## Records shown:

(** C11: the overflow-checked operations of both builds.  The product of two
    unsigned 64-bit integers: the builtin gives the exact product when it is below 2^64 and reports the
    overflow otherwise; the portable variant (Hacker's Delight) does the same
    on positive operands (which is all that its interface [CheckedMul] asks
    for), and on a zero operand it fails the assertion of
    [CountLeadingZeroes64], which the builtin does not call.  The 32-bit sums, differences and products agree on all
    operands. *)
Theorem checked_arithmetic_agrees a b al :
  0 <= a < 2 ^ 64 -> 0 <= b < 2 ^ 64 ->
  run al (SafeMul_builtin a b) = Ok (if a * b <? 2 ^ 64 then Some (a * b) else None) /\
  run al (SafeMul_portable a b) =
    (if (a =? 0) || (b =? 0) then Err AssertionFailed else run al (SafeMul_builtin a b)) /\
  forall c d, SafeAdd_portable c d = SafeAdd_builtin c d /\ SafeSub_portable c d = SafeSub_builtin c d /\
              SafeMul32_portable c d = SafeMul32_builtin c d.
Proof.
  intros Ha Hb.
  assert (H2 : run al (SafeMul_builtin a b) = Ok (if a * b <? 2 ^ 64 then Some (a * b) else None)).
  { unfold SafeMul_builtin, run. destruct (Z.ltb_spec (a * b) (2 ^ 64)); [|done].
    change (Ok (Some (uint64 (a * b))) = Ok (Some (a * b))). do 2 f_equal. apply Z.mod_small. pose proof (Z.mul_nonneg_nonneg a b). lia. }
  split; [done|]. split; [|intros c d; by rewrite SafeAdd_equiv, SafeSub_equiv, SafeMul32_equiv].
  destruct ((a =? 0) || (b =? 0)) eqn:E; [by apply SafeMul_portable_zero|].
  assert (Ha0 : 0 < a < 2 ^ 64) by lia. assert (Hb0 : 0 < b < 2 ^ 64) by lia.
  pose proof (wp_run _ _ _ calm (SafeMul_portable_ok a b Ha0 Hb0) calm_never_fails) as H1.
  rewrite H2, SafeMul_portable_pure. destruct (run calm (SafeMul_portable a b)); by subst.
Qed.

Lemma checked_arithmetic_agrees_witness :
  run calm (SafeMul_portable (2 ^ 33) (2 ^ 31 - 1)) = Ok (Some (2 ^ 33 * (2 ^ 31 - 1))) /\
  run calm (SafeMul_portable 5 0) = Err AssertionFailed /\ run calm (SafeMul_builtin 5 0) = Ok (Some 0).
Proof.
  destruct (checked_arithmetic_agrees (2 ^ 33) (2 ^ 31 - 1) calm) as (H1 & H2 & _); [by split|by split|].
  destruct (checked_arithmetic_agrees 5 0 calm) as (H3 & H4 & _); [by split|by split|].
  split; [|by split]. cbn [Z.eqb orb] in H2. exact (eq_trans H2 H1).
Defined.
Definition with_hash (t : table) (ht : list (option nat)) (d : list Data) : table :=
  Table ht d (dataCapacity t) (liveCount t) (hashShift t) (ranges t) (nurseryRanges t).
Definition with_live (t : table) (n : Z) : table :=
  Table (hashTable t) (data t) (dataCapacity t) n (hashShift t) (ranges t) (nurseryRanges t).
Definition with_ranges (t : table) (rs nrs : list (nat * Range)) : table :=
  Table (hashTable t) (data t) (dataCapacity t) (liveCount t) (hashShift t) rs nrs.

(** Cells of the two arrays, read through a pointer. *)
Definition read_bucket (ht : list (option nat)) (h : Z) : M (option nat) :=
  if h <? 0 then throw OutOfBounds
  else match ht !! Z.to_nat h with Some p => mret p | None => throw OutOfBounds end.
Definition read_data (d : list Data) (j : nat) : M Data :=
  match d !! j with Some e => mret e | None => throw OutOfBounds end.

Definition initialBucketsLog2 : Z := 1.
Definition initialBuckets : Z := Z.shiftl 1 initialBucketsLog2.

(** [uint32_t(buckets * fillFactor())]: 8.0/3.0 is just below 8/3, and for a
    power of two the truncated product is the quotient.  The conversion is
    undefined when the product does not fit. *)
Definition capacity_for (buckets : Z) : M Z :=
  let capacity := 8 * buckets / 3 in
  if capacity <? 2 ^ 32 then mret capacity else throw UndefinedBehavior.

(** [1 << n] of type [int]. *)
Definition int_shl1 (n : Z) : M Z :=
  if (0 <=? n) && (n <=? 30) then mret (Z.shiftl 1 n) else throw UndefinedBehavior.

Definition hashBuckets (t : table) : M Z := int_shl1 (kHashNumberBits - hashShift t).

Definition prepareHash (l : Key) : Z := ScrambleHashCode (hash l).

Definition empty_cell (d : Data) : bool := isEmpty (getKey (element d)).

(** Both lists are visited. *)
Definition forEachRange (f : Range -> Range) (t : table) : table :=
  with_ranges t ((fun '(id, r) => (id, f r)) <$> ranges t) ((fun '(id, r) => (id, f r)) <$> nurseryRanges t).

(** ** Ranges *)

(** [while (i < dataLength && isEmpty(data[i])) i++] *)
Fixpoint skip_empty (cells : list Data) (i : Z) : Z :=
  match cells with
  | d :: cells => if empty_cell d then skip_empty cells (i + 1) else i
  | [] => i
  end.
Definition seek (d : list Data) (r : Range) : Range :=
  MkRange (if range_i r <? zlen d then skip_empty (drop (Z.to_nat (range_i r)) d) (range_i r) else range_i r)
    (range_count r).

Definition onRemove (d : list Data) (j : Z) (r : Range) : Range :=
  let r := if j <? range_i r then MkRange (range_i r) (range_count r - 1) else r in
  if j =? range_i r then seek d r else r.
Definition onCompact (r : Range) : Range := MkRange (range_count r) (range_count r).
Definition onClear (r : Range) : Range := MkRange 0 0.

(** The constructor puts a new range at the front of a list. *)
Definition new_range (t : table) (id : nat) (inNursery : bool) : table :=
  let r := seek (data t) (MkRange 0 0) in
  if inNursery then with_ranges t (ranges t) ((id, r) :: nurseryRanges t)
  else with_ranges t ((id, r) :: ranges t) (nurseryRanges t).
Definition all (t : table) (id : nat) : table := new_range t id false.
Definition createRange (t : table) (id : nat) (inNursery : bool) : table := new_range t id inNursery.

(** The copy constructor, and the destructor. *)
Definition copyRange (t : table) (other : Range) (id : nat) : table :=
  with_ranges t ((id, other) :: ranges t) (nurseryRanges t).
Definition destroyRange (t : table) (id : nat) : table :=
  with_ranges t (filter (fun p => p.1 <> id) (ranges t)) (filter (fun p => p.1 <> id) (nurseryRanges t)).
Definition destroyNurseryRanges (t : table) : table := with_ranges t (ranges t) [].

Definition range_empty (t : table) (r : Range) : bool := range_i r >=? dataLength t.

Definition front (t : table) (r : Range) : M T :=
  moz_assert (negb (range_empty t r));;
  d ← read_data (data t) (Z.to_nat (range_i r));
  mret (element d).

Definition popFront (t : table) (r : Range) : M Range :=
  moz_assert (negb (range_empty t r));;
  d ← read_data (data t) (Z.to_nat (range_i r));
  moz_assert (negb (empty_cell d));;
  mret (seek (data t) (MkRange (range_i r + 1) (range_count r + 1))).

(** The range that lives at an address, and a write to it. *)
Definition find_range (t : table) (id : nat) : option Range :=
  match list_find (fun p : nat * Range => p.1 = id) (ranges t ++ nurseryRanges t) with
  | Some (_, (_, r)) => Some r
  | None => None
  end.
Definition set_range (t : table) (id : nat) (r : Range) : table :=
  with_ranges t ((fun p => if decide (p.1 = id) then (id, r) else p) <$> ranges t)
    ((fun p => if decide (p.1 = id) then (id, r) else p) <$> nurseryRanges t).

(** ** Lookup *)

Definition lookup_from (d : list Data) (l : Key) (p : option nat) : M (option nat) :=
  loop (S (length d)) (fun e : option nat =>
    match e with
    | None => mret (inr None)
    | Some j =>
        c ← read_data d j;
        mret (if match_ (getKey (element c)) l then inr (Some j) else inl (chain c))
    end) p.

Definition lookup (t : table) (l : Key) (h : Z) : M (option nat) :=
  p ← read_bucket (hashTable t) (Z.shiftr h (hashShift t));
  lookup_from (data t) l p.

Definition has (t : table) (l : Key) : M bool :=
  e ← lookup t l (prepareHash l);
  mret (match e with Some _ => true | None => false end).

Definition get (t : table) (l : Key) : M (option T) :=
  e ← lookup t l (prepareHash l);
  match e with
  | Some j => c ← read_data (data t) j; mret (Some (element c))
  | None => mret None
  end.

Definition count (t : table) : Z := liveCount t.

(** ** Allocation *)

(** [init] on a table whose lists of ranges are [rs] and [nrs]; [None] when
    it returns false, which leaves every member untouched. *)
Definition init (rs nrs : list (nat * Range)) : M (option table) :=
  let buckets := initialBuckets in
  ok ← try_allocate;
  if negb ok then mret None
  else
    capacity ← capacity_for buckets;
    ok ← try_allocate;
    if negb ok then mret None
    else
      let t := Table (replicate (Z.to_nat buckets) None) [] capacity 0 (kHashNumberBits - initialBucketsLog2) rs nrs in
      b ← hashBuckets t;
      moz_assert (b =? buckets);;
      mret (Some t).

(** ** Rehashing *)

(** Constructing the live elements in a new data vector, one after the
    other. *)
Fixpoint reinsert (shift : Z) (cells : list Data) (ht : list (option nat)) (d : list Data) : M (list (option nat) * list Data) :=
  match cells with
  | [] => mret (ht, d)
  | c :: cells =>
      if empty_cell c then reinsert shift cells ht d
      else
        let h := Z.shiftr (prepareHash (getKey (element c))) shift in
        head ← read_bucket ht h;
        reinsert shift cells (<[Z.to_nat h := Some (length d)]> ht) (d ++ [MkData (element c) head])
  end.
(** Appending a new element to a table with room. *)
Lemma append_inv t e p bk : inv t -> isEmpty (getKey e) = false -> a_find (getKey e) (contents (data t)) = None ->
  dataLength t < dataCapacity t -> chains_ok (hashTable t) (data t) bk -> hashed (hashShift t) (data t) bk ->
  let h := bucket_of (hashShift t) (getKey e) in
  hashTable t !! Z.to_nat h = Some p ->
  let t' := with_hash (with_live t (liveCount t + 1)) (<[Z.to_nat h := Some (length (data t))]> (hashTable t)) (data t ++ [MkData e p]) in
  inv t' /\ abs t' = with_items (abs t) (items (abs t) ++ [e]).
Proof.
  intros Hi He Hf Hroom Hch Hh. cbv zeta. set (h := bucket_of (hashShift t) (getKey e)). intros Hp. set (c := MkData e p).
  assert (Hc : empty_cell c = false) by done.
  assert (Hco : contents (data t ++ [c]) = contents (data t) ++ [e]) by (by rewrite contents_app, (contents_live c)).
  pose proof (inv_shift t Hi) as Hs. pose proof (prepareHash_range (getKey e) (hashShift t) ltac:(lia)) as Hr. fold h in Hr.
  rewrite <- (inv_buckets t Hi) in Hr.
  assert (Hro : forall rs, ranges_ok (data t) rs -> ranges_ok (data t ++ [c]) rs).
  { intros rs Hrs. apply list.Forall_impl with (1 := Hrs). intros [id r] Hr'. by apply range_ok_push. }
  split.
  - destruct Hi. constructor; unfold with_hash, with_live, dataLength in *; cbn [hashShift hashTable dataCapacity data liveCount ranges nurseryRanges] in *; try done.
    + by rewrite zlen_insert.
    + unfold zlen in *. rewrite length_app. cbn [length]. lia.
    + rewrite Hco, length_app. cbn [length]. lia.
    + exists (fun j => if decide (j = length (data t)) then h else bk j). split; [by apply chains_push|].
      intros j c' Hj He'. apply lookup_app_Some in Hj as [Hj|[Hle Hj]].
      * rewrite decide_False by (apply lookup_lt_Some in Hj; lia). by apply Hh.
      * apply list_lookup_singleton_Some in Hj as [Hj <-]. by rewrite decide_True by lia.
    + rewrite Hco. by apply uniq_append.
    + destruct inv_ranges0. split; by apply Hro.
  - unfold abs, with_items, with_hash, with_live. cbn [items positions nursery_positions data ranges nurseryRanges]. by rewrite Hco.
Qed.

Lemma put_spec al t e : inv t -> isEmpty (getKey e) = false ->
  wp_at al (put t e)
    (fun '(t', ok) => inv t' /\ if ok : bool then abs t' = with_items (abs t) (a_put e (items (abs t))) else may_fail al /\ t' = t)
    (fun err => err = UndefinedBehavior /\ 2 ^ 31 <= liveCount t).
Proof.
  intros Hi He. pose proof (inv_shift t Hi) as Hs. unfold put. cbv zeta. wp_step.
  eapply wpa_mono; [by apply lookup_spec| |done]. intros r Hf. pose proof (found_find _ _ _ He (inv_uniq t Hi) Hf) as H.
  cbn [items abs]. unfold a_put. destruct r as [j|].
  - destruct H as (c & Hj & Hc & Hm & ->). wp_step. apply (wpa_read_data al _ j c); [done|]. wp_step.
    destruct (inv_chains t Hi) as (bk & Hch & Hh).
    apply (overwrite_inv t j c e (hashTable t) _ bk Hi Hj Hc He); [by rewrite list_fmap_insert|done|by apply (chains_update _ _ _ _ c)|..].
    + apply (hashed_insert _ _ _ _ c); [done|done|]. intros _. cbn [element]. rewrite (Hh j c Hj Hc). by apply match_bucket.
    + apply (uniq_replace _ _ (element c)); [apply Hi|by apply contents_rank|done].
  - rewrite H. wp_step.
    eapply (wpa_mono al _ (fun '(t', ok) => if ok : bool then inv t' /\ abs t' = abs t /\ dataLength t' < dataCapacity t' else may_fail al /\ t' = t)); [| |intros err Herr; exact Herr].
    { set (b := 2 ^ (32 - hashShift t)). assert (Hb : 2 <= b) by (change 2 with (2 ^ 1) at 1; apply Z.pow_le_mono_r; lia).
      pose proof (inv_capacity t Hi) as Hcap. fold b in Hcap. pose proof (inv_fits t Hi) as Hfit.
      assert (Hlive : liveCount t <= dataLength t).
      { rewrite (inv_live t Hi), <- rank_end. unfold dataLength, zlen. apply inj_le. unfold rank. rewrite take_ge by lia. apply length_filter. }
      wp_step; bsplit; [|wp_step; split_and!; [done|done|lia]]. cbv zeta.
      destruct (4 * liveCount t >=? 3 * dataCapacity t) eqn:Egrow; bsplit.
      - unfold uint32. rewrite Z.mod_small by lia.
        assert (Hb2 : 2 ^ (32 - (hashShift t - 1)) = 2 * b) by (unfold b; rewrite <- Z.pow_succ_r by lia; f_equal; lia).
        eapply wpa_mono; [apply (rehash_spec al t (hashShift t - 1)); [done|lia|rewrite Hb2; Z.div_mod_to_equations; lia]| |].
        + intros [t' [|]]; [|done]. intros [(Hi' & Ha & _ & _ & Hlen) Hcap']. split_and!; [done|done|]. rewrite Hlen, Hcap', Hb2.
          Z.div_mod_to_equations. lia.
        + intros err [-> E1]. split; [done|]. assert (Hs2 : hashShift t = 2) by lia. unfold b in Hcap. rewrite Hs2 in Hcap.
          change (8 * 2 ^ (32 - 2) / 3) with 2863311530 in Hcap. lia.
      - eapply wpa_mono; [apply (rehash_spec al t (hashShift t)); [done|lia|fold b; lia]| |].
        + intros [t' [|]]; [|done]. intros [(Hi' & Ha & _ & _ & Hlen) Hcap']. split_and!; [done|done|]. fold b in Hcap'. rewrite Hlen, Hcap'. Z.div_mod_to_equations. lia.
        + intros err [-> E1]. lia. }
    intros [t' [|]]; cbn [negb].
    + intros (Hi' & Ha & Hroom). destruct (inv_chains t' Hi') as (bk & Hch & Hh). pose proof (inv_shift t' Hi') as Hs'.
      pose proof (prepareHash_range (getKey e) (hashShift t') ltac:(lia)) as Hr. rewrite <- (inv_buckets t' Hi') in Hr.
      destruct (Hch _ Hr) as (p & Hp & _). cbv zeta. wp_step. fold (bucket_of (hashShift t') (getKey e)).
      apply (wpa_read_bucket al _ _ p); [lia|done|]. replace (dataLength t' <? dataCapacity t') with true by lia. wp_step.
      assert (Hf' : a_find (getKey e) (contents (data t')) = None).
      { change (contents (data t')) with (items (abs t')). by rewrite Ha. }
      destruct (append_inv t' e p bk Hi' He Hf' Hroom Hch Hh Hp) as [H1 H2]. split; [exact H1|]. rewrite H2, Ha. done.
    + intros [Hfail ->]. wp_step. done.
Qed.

## Problem requirements:
Could you write out, exactly as they stand, only the lines above that begin at the line with "None => mret None" and stop after the line with "it returns false, which"?

## Finished exercise:
  | None => mret None
  end.

Definition count (t : table) : Z := liveCount t.

(** ** Allocation *)

(** [init] on a table whose lists of ranges are [rs] and [nrs]; [None] when
    it returns false, which leaves every member untouched. *)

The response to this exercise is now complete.